TASK OBJECTIVE: The lines to copy from the listing below are those that contain the string "unnamed".

RECORDS SHOWN:
+===+
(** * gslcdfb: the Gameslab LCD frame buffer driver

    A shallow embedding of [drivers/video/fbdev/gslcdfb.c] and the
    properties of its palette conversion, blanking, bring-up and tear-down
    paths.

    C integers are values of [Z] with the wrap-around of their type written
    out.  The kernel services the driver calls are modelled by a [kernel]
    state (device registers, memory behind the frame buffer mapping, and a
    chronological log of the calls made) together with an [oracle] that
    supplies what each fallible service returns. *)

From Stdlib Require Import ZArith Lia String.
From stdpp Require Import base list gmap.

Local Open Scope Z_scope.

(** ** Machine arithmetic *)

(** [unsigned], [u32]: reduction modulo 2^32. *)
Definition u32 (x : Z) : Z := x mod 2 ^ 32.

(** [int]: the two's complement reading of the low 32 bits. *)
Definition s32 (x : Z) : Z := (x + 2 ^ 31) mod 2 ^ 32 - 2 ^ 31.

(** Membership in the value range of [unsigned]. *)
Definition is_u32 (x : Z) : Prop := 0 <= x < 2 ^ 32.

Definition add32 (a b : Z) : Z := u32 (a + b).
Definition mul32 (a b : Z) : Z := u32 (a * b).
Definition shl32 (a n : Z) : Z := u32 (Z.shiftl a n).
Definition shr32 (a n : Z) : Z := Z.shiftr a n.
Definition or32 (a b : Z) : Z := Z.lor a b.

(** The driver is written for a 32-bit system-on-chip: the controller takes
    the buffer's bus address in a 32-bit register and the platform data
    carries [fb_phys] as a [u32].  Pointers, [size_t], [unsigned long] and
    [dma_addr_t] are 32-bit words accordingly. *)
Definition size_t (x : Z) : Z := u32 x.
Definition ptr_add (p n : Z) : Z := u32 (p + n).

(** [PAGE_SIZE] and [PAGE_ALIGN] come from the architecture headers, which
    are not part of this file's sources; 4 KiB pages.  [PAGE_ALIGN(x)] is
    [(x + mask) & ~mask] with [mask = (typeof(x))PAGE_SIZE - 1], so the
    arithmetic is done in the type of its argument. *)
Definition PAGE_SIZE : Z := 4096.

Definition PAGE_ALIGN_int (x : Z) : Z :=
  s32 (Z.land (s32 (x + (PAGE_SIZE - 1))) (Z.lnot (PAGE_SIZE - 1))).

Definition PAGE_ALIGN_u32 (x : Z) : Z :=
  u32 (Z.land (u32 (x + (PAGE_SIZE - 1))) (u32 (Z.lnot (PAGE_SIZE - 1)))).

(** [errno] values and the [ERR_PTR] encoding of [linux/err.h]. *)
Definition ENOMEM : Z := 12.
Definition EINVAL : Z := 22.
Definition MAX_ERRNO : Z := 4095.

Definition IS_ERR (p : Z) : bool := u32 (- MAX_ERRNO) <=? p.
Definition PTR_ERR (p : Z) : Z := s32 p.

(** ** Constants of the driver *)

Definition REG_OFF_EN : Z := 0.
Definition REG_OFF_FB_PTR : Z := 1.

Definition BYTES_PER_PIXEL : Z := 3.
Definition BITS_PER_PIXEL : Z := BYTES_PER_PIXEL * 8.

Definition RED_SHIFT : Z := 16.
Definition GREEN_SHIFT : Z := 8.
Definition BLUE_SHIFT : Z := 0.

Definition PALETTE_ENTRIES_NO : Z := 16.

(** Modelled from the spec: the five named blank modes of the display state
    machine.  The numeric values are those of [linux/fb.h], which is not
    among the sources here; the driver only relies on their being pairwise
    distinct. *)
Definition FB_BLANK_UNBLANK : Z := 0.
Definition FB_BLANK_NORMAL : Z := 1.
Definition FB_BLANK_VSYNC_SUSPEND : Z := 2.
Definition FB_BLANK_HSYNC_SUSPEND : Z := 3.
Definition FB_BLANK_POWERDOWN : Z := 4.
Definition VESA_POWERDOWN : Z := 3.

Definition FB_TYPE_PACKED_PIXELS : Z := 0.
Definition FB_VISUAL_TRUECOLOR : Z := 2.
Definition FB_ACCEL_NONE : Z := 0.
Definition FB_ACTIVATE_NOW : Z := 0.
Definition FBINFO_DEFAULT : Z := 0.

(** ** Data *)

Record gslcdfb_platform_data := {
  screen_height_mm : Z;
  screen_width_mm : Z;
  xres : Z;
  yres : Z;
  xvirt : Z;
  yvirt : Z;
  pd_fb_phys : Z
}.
+===+
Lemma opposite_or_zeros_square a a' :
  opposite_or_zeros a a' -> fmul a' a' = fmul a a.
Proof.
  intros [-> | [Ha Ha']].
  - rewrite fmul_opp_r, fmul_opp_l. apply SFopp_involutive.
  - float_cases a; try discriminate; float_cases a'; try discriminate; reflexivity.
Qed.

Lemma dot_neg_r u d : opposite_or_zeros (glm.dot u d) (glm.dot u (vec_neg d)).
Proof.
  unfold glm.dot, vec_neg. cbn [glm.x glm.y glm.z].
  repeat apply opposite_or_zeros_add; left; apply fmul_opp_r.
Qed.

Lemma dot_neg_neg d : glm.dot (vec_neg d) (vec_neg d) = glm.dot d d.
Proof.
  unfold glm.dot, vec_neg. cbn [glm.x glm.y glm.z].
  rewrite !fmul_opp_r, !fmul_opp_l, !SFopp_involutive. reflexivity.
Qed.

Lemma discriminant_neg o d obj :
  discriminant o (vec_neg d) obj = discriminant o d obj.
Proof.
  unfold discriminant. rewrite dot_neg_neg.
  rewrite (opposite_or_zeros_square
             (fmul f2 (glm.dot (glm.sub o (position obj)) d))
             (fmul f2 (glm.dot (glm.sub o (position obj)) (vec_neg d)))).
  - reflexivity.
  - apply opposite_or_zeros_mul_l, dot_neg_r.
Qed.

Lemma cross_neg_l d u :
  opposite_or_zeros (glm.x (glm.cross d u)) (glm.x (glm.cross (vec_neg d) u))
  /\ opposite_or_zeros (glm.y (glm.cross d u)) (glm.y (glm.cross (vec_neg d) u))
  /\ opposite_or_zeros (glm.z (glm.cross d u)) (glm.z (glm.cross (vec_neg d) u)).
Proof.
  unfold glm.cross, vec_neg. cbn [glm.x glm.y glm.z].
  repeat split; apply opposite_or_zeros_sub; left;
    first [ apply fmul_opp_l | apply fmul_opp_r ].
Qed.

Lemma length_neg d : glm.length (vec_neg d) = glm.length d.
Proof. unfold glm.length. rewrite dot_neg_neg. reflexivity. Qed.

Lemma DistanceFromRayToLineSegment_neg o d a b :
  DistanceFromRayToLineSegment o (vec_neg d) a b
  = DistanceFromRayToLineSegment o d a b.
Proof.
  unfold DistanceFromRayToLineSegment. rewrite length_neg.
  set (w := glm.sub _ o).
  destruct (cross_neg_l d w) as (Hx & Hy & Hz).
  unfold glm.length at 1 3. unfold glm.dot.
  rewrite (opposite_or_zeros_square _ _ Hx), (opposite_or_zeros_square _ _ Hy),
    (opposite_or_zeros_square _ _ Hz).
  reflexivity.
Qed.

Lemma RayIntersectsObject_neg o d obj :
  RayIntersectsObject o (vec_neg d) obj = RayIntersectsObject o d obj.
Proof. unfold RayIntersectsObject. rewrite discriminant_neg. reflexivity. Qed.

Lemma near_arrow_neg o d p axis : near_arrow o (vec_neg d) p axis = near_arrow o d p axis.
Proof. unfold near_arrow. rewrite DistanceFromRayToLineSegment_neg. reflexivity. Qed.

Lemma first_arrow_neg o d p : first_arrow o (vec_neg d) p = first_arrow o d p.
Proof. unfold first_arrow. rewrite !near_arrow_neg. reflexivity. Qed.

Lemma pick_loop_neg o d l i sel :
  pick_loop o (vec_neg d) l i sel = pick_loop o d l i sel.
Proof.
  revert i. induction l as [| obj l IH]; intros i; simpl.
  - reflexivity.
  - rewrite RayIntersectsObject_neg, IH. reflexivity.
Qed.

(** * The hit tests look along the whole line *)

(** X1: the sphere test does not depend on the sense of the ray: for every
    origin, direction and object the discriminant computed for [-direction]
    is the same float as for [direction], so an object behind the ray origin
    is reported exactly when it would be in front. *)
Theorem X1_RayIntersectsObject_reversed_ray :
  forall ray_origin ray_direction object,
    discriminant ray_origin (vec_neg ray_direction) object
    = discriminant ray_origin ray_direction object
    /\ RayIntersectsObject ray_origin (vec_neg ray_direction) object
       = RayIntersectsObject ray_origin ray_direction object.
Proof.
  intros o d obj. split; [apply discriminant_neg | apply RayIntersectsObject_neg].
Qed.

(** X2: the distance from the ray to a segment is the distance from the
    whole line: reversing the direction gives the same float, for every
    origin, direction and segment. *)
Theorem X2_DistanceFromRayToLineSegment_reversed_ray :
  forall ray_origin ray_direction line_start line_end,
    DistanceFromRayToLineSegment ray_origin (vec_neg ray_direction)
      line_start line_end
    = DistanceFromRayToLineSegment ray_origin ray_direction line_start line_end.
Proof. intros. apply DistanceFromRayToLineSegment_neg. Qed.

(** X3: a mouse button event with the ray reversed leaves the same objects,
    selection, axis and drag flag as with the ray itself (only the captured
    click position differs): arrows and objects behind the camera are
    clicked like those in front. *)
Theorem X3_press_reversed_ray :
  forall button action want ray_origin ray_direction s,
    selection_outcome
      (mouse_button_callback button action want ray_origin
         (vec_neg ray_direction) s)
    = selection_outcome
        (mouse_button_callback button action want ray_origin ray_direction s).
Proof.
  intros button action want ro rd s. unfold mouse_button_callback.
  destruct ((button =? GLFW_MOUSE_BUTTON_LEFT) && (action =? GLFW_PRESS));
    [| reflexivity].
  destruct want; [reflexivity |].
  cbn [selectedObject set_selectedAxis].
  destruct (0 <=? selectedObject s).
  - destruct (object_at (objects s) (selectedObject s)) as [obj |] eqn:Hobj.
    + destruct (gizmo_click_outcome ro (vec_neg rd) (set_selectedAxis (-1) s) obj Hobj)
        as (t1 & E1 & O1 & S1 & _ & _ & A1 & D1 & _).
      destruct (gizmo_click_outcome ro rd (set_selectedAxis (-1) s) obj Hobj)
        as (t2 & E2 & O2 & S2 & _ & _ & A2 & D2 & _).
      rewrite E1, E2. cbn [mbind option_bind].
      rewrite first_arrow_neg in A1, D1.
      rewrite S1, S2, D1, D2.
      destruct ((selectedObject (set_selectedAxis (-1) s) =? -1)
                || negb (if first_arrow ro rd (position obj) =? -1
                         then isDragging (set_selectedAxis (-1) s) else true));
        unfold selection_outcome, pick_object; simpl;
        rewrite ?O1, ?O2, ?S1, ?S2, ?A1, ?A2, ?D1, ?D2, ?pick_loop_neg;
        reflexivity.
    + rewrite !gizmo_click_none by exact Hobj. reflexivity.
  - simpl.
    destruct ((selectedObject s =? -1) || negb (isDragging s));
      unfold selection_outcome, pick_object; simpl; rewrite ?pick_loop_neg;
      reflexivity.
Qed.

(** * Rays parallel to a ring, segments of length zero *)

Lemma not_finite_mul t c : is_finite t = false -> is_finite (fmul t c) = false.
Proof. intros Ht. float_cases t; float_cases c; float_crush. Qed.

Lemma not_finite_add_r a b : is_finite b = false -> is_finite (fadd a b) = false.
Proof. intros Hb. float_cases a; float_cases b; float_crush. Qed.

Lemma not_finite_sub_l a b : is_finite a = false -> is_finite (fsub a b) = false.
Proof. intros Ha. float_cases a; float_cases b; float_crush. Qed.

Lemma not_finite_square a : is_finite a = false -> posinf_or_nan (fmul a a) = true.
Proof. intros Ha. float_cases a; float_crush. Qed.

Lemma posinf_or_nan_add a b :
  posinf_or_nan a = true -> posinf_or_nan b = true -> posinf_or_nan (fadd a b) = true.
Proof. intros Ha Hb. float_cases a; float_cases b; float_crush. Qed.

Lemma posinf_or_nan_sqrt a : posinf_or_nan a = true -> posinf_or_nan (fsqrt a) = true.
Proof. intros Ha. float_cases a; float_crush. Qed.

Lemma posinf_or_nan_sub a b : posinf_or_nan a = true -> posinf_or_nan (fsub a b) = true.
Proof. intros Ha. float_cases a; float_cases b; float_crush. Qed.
+===+
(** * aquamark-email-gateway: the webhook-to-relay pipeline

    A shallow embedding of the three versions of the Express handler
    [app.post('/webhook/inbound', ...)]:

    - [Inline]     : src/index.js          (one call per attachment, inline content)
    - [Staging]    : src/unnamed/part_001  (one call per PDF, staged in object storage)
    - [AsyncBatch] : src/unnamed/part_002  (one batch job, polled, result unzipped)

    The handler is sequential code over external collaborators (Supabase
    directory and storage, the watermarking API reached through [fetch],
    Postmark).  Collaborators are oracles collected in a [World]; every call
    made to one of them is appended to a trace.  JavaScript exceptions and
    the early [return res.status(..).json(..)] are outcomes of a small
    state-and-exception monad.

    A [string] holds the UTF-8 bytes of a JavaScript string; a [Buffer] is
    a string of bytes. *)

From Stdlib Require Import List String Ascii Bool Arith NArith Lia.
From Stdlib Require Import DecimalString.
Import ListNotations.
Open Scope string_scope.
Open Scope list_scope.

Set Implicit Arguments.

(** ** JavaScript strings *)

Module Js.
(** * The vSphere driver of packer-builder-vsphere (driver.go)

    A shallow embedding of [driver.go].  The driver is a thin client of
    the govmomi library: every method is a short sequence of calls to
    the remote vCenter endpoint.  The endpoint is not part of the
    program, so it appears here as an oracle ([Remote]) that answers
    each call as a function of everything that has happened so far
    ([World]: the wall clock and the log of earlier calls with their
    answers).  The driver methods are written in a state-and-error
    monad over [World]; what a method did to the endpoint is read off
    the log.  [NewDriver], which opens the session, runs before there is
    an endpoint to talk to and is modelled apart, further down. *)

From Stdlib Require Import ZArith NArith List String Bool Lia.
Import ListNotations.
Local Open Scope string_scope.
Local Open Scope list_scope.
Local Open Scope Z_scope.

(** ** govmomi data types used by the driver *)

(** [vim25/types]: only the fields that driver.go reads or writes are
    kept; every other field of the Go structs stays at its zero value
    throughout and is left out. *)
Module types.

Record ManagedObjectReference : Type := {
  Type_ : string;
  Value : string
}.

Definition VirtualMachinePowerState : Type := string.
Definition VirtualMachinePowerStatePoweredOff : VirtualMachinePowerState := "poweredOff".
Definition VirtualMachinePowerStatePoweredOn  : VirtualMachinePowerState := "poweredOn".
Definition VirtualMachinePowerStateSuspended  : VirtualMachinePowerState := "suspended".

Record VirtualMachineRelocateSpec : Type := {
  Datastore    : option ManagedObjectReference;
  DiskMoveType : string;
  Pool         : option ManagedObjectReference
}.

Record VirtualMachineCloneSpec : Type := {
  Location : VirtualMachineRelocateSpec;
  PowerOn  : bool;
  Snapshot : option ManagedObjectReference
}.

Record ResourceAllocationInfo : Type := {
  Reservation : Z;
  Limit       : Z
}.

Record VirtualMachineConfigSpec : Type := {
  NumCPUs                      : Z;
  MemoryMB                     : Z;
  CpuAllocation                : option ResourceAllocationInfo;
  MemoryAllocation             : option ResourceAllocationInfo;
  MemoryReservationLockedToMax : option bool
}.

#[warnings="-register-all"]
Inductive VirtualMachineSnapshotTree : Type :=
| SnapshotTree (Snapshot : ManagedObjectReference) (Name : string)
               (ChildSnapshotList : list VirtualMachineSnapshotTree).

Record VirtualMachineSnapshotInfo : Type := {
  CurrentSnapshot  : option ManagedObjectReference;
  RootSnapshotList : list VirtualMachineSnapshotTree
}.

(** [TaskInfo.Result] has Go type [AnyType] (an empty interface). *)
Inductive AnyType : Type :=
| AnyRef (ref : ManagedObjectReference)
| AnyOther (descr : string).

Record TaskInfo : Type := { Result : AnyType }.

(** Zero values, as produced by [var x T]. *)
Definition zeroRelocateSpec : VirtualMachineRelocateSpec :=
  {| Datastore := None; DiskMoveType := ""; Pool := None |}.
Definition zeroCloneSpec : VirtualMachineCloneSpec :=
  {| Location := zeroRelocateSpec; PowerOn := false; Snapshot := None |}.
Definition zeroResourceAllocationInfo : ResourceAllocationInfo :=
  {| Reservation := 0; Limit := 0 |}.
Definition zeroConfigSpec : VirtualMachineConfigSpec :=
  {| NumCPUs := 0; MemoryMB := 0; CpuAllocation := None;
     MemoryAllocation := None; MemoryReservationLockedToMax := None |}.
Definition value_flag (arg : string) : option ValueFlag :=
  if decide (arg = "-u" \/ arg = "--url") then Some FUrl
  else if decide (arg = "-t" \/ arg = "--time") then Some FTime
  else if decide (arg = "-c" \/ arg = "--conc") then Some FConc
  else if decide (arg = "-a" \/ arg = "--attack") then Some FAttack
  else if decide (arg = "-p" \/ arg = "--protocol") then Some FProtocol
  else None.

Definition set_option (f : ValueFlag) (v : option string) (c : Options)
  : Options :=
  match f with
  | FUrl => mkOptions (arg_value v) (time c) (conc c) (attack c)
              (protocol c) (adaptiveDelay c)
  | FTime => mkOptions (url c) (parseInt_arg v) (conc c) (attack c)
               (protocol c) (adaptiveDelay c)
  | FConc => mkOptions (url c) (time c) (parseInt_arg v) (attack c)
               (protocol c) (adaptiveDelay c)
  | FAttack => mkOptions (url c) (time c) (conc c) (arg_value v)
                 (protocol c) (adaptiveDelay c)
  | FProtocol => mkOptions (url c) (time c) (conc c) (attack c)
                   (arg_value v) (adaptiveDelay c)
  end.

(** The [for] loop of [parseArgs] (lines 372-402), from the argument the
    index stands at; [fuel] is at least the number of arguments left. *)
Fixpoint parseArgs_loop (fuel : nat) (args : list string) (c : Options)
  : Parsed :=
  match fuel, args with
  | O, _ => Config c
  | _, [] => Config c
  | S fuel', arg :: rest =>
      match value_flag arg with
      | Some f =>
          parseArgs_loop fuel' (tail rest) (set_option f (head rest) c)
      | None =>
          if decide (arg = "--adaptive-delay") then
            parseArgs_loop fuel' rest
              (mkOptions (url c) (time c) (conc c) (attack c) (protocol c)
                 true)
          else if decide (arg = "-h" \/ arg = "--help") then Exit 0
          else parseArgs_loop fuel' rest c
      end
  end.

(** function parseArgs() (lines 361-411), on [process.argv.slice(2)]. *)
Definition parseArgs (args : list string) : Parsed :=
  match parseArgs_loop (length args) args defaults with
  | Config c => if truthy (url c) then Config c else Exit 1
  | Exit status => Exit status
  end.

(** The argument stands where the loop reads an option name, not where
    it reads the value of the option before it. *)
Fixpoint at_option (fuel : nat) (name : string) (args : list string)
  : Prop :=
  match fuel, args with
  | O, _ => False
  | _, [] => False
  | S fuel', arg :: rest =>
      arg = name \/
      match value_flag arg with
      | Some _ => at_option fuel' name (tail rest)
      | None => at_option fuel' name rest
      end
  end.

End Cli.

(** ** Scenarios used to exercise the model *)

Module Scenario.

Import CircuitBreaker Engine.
+===+
WORKED SOLUTION:
    - [Staging]    : src/unnamed/part_001  (one call per PDF, staged in object storage)
    - [AsyncBatch] : src/unnamed/part_002  (one batch job, polled, result unzipped)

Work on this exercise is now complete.